Der Hashtag #MeToo hat einiges ins Rollen gebracht. Mittlerweile ist die Kontroverse um sexuelle Belästigung von Frauen auch in den obersten Politik-Etagen angekommen: im EU-Parlament in Brüssel.
Medien wie die Sunday Times und Politico hatten Frauen aufgefordert, ihnen ihre Erfahrungen mit sexueller Belästigung zu schicken. Und Hunderte Frauen haben das getan: Auf der Straße, in der Bahn, bei der Arbeit - eigentlich kann es überall passieren.
Das EU-Parlament: ein "hotbed of sex harassment"?
Die Sunday Times hat das EU-Parlament nun am Wochenende als "hotbed of sex harassment" bezeichnet - also eine "Brutstätte sexueller Belästigung". Die Rede ist von anzüglichen SMS über Angebote, mit auf ein Hotelzimmer zu kommen bis hin zu körperlichen Übergriffen. Auch Politico hat über solche Fälle berichtet.
Wir haben mit Bojan Pancevski gesprochen, dem EU-Korrespondenten der Sunday Times. Er hat sich in Brüssel mit über 20 betroffenen Frauen getroffen und mit ihnen über ihre Erfahrungen gesprochen.
"Ich wusste leider schon immer, dass es im EU-Parlament eine Atmosphäre gibt, wo Abgeordnete und hohe Beamte dreckige Witze machen – auch in Gegenwart von Journalisten."

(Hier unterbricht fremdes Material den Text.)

(** The compact batch of creations the client makes of its options is the one its
    arguments become, where the partition has none of the names the builder reads as
    something else. *)
Theorem flow_create_compact_agrees opt args mixed :
  createManyArgs encode deterministic sentAt fresh opt = Ok args -> createManyCompactEligible opt = true ->
  createManyPartitionMode (cm_PartitionKey opt) (cm_Items opt) = Ok mixed -> cm_Items opt <> [] ->
  notOnePartition (cm_PartitionKey opt) = bool_decide (cm_PartitionKey opt = []) ->
  rmap fr_body (flowCommandOf sprint args) =
  match createManyCompact encode sentAt opt mixed with Some body => Ok body | None => Err Declined end.
Proof.
  intros H He Hm Hne Hname.
  assert (Htype : cm_Type opt <> []).
  { unfold createManyArgs in H. apply rbind_ok in H as ([] & Hv & _). apply checkedBy_ok in Hv. unfold validateCreateManyOptions in Hv.
    apply rbind_ok in Hv as ([] & Hv & _). unfold validatePublicFlowType in Hv. apply rbind_ok in Hv as ([] & Hv & _).
    apply rguard_ok in Hv. by destruct (cm_Type opt). }
  rewrite (createMany_plain_args opt args mixed H He Hm). fold (plainItemArgs mixed).
  destruct (wirePartition_kinds (cm_PartitionKey opt) mixed Hname) as [Hmixed Hauto].
  { intros ->. by eapply mixed_without_partition. }
  set (wire := wirePartitionOf (cm_PartitionKey opt) mixed) in *. set (items := concat _).
  assert (Hlen : bool_decide (items = []) || negb (Nat.eqb (length items mod (if mixed then 3 else 2)) 0) = false).
  { subst items. rewrite plainItems_length, Nat.mul_comm.
    rewrite bool_decide_eq_false_2 by (destruct (cm_Items opt); [done|]; by destruct mixed).
    destruct mixed; by rewrite Nat.Div0.mod_mul. }
  change (flowCommandOf sprint ?args) with (buildFlowCreateManyNative sprint (tail args)). cbn [tail].
  assert (Hplain : buildFlowCreateManyNative sprint (txt wire :: flat_map segmentArgs (createSegments opt) ++ tok "ITEMS" :: items) =
                   buildFlowCreateManyCompact sprint (txt wire :: flat_map segmentArgs (createSegments opt) ++ tok "ITEMS" :: items)).
  { unfold buildFlowCreateManyNative. rewrite flowItemMarker_batch; [reflexivity|vm_compute; reflexivity|done|left]. }
  rewrite Hplain. rewrite (createCompact_build _ _ (createOptionSet opt) items (cm_Type opt) (orElseText (cm_State opt) "queued")
    (valueOrNow sentAt (cm_NowMS opt)) (orElseInt (cm_RunAtMS opt) (valueOrNow sentAt (cm_NowMS opt))) (boolPtrMarker (cm_Independent opt)));
    rewrite ?Hmixed.
  - subst items. rewrite createItems_plain. unfold createManyCompact. fold wire.
    destruct (mapM (typedCreateItem encode mixed) (cm_Items opt)); [|done]. cbn [rmap rbind fr_body fmap option_fmap option_map].
    destruct mixed; [done|]. by rewrite Hauto.
  - apply createOptions_parsed.
  - exact Hlen.
  - unfold createOptionSet, o_string, o_value. destruct (cm_Independent opt); cbn; by destruct (cm_Type opt).
  - unfold createOptionSet, o_string, o_value, orElseText. destruct (cm_Independent opt); cbn; by destruct (cm_State opt).
  - unfold createOptionSet. by destruct (cm_Independent opt).
  - unfold createOptionSet. by destruct (cm_Independent opt).
  - unfold createOptionSet. by destruct (cm_Independent opt) as [[|]|].
  - unfold createOptionSet. by destruct (cm_Independent opt).
Qed.
End Agreement.

Definition sampleBody : flowBody :=
  BodyCompleteMany (Some (go "tenant")) 1000 1 [((go "a", None), go "lease", 7); ((go "b", None), go "lease", 8)].

Lemma flow_compact_payload_roundtrip_witness :
  exists bytes, encodeFlowPayload sampleBody 100 = Some (Ok bytes) /\ readFlowPayload bytes = Some sampleBody /\ blen bytes <= 100.
Proof.
  eexists. split; [vm_compute; reflexivity|]. apply flow_compact_payload_roundtrip; [|by vm_compute|vm_compute; reflexivity].
  unfold sampleBody, wellFormedBody, int64Range. split; [done|]. split; [done|]. repeat constructor; try done; by intros [? [=]].
Defined.

Lemma flow_compact_payload_exact_witness :
  exists pieces, payloadPieces sampleBody = Some pieces /\
    (encodeFlowPayload sampleBody 100 = Some (Ok (piecesBytes pieces)) <-> blen (piecesBytes pieces) <= 100 /\ piecesBytes pieces = piecesBytes pieces).
Proof.
  eexists. split; [vm_compute; reflexivity|]. apply flow_compact_payload_exact; [vm_compute; reflexivity|done|by vm_compute|reflexivity].
Defined.

(** Two flows created in one partition. *)
Definition sampleCreation : CreateManyOptions :=
  CreateManyOf (go "tenant") [CreateItemOf (go "a") (VString (go "x")) [] [] [] [] [] VNil; CreateItemOf (go "b") (VString (go "y")) [] [] [] [] [] VNil]
    (go "order") [] 0 1000 None None None None VNil [] [] [] [].

Lemma flow_create_compact_agrees_witness :
  exists args body, createManyArgs Some false 1000 (fun n => Z.of_nat n) sampleCreation = Ok args /\
    createManyCompact Some 1000 sampleCreation false = Some body /\ rmap fr_body (flowCommandOf (fun _ => []) args) = Ok body.
Proof.
  eexists _, _. split; [vm_compute; reflexivity|]. split; [vm_compute; reflexivity|].
  rewrite (flow_create_compact_agrees Some false 1000 (fun n => Z.of_nat n) (fun _ => []) sampleCreation _ false);
    [reflexivity|vm_compute; reflexivity|reflexivity|reflexivity|done|reflexivity].
Defined.

(** Flows created in a partition called "AUTO": however the batch is sent, the partition
    is left to the server. *)
Definition creationInAuto : CreateManyOptions :=
  CreateManyOf (go "AUTO") [CreateItemOf (go "a") (VString (go "x")) [] [] [] [] [] VNil] (go "order") [] 0 1000 None None None None VNil [] [] [] [].

Theorem flow_create_partition_called_auto :
  createManyCompact Some 1000 creationInAuto false =
    Some (BodyCreateMany nativeCompactFlowCreateManyRequest (go "order") (go "queued") None 1000 1000 0 [(go "a", None, go "x")]) /\
  match createManyArgs Some false 1000 (fun n => Z.of_nat n) creationInAuto with
  | Ok args => rmap fr_body (flowCommandOf (fun _ => []) args)
  | Err _ => Err Declined
  end = Ok (BodyCreateMany nativeCompactFlowCreateManyRequest (go "order") (go "queued") None 1000 1000 0 [(go "a", None, go "x")]).
Proof. split; vm_compute; reflexivity. Qed.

Alle hätten sich irgendwie damit arrangiert, sagt Pancevski. Das Ausmaß des Problems sei ihm allerdings nicht bewusst gewesen.
Prekäre Arbeitsverträge
Auslöser für seine Recherche sei die #MeeToo-Kampagne gewesen: In den Feeds seiner Social Media Accounts habe er viele Frauen gefunden, die bei der Kampagne mitmachen – und die für EU-Institutionen arbeiten, vor allem für das Europäische Parlament, erzählt Bojan. Daraufhin habe er sie angesprochen, teilweise sei er auch anonym kontaktiert worden.

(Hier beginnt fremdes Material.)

(** The codec of a client: [raw] for [RawCodec], and whether it is given a map in the
    order of its keys. *)
Record streamCodec := Codec {
  raw : bool;
  deterministic : bool;
  Encode : val -> option val;
  Decode : val -> option val;
}.

Fixpoint decodeFields (codec : streamCodec) (index : Z) (entry : list val) : result streamError (list val) :=
  match entry with
  | field :: value :: entry =>
      match Decode codec value with
      | None => Err (StreamEntry "decode" index)
      | Some value => let! entry := decodeFields codec index entry in Ok (field :: value :: entry)
      end
  | _ => Ok entry
  end.

Fixpoint decodeEntriesFrom (codec : streamCodec) (index : Z) (entries : list val) : result streamError (list val) :=
  match entries with
  | [] => Ok []
  | item :: entries =>
      let entry := match item with VArray _ entry => entry | _ => [] end in
      let! owned := decodeFields codec index (tl entry) in
      let! entries := decodeEntriesFrom codec (index + 1) entries in
      Ok (VArray None (hd VNil entry :: owned) :: entries)
  end.

Definition withinCount (count : option Z) (n : Z) : bool :=
  match count with Some count => n <=? count | None => true end.

Definition decodeStreamEntriesLimitedOrder (codec : streamCodec) (value : val) (count : option Z) (order : streamResponseOrder)
  : result streamError val :=
  match value with
  | VNil => Ok VNil
  | VArray _ entries =>
      let! _ := rguard (withinCount count (blen entries)) (StreamReply "more entries than COUNT") in
      let! _ := validateStreamEntriesOrder entries order in
      if raw codec then Ok value
      else let! decoded := decodeEntriesFrom codec 0 entries in Ok (VArray None decoded)
  | _ => reject "expected stream entry array"
  end.

Definition decodeStreamEntriesLimited (codec : streamCodec) (value : val) (count : option Z) : result streamError val :=
  decodeStreamEntriesLimitedOrder codec value count streamResponseAscending.

(** ** Reading several streams *)

Record StreamRef := RefOf { ref_Key : gstr; ref_ID : gstr }.

Definition responseTextEqual (v : val) (expected : gstr) : bool :=
  match v with VString s | VBytes s => bool_decide (s = expected) | _ => false end.

(** [nextExpectedStreamKey]: what is left of the requested streams behind the one named. *)
Fixpoint nextExpectedStreamKey (v : val) (expected : list StreamRef) : option (list StreamRef) :=
  match expected with
  | [] => None
  | stream :: expected => if responseTextEqual v (ref_Key stream) then Some expected else nextExpectedStreamKey v expected
  end.

Fixpoint decodeStreamsFrom (codec : streamCodec) (expected : list StreamRef) (count : option Z) (index : Z) (streams : list val)
  : result streamError (list val) :=
  match streams with
  | [] => Ok []
  | item :: streams =>
      match item with
      | VArray _ [key; entries] =>
          let! _ := rguard (isText key) (StreamEntry "key" index) in
          match nextExpectedStreamKey key expected with
          | None => Err (StreamEntry "unrequested key" index)
          | Some expected =>
              let! entries := decodeStreamEntriesLimited codec entries count in
              let! decoded := decodeStreamsFrom codec expected count (index + 1) streams in
              Ok (VArray None [key; entries] :: decoded)
          end
      | _ => reject "stream read item must contain a key and entries"
      end
  end.

(** [decodeStreamReadExpected] with the streams that were requested. *)
Definition decodeStreamReadExpected (codec : streamCodec) (value : val) (expected : list StreamRef) (count : option Z)
  : result streamError val :=
  match value with
  | VNil => Ok VNil
  | VArray _ streams =>
      let! _ := rguard (blen streams <=? blen expected) (StreamReply "more streams than requested") in
      let! decoded := decodeStreamsFrom codec expected count 0 streams in
      if raw codec then Ok value else Ok (VArray None decoded)
  | _ => reject "expected stream read array"
  end.

(** ** Other replies *)

Definition responseInteger (what : String.string) (ok : Z -> bool) (v : val) : result streamError Z :=
  match responseInt64 v with
  | None => reject "expected integer response"
  | Some n => if ok n then Ok n else reject what
  end.

Definition nonNegativeInt64Response (v : val) : result streamError Z :=
  responseInteger "negative value" (fun n => 0 <=? n) v.

Definition boundedCountResponse (maximum : Z) (v : val) : result streamError Z :=
  responseInteger "count outside its range" (fun n => (0 <=? n) && (n <=? maximum)) v.

Definition entryID (v : val) : option (Z * Z) :=
  match v with VArray _ (id :: _) => parseStreamIDResponse id | _ => None end.

(** The first and last entries of a stream that is not empty. *)
Definition checkInfoEntries (length : Z) (generated : Z * Z) (first last : val) : result streamError unit :=
  let! _ := validateStreamEntries [first; last] in
  match entryID first, entryID last with
  | Some firstID, Some lastID =>
      let entryComparison := compareIDs firstID lastID in
      let! _ := rguard (negb ((0 <? entryComparison) ||
                              (length =? 1) && negb (entryComparison =? 0) ||
                              (1 <? length) && (0 <=? entryComparison)))
                  (StreamReply "first and last entries are inconsistent with length") in
      rguard (negb (compareIDs generated lastID <? 0)) (StreamReply "last-generated-id is behind last-entry")
  | _, _ => reject "entries"
  end.

Definition validateStreamInfo (v : val) : result streamError val :=
  match nativeMap v with
  | Err e => Err (StreamInfoMap e)
  | Ok info =>
      let! length := nonNegativeInt64Response (fieldOf info "length") in
      let! _ := nonNegativeInt64Response (fieldOf info "groups") in
      match parseStreamIDResponse (fieldOf info "last-generated-id") with
      | None => reject "invalid last-generated-id"
      | Some generated =>
          let first := fieldOf info "first-entry" in
          let last := fieldOf info "last-entry" in
          if length =? 0 then
            match first, last with VNil, VNil => Ok v | _, _ => reject "entries for an empty stream" end
          else
            match first, last with
            | VNil, _ | _, VNil => reject "no entries for a non-empty stream"
            | _, _ => let! _ := checkInfoEntries length generated first last in Ok v
            end
      end
  end.

(** ** The calls *)

Record StreamAddOptions := AddOptions {
  add_NoMkStream : bool;
  add_MaxLen : option Z;
  add_MinID : gstr;
  add_Approximate : bool;
}.

Record StreamTrimOptions := TrimOptions { trim_MaxLen : option Z; trim_MinID : gstr; trim_Approximate : bool }.

Record StreamReadOptions := ReadOptions { read_Count : option Z; read_BlockMS : option Z; read_Streams : list StreamRef }.

Definition refuseUnless (ok : bool) (what : String.string) : result streamError unit := rguard ok (StreamRefused what).

Definition isGiven {A} (o : option A) : bool := match o with Some _ => true | None => false end.
Definition notNegative (o : option Z) : bool := match o with Some z => 0 <=? z | None => true end.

"Die betroffenen Frauen sind entweder Assistentinnen oder Praktikantinnen. In der Regel sind es junge Frauen, die gerade von der Uni nach Brüssel gekommen sind."
Die Assistentin eines EU-Abgeordneten habe keinerlei institutionelle Macht, sagt Bojan. Außerdem sei sie über einen prekären Arbeitsvertrag angestellt und könne jederzeit vom Abgeordneten entlassen werden. Die üblichen Regeln des Arbeitsschutzes würden in diesen Fällen nicht gelten.
"Die Abgeordneten haben eine relativ uneingeschränkte Macht über ihre Angestellten. Sie müssen sich nicht rechtfertigen."
Die Macht der "kleinen Götter"
Die Abgeordneten in Brüssel sind keine Beamten, sie sind gewählte Politiker, die Immunität genießen, sagt Bojan. Die Polizei dürfe also gar nicht ohne Weiteres ermitteln.
"Die Politiker werden wie kleine Götter behandelt – da gibt es eine Riesenstruktur um sie herum."
Auf der einen Seite gebe es da also die jungen, meist unerfahrenen Frauen. Auf der anderen Seite die EU-Parlamentarier, denen eine regelrechte Armee von Rechts- und Medienberatern zur Seite stehe. Nicht nur im Falle sexueller Belästigungen, auch bei anderen irregulären Handlungen könne das für sie von Vorteil sein.
"Die EU-Parlamentarier werden kaum angezeigt. Sie werden 'intern geprüft' – das dauert manchmal Jahre. Und dann passiert am Ende nichts."
Mehr Transparenz, mehr Druck
Das aktuelle System sei schlecht, sagt Bojan, um solche Fälle, wie sie jetzt bekannt geworden sind, aufzuklären. Er wünscht sich mehr Transparenz und mehr Medienpräsenz. Der öffentliche Druck auf die Parlamentarier müsse steigen.
Bojan fordert eine Struktur, die es Frauen und Betroffenen ermöglicht, Übergriffe zu melden, ohne dass sie dadurch berufliche oder anderweitige Nachteile befürchten müssen.
"Das EU-Parlament muss die Kultur des Schweigens brechen."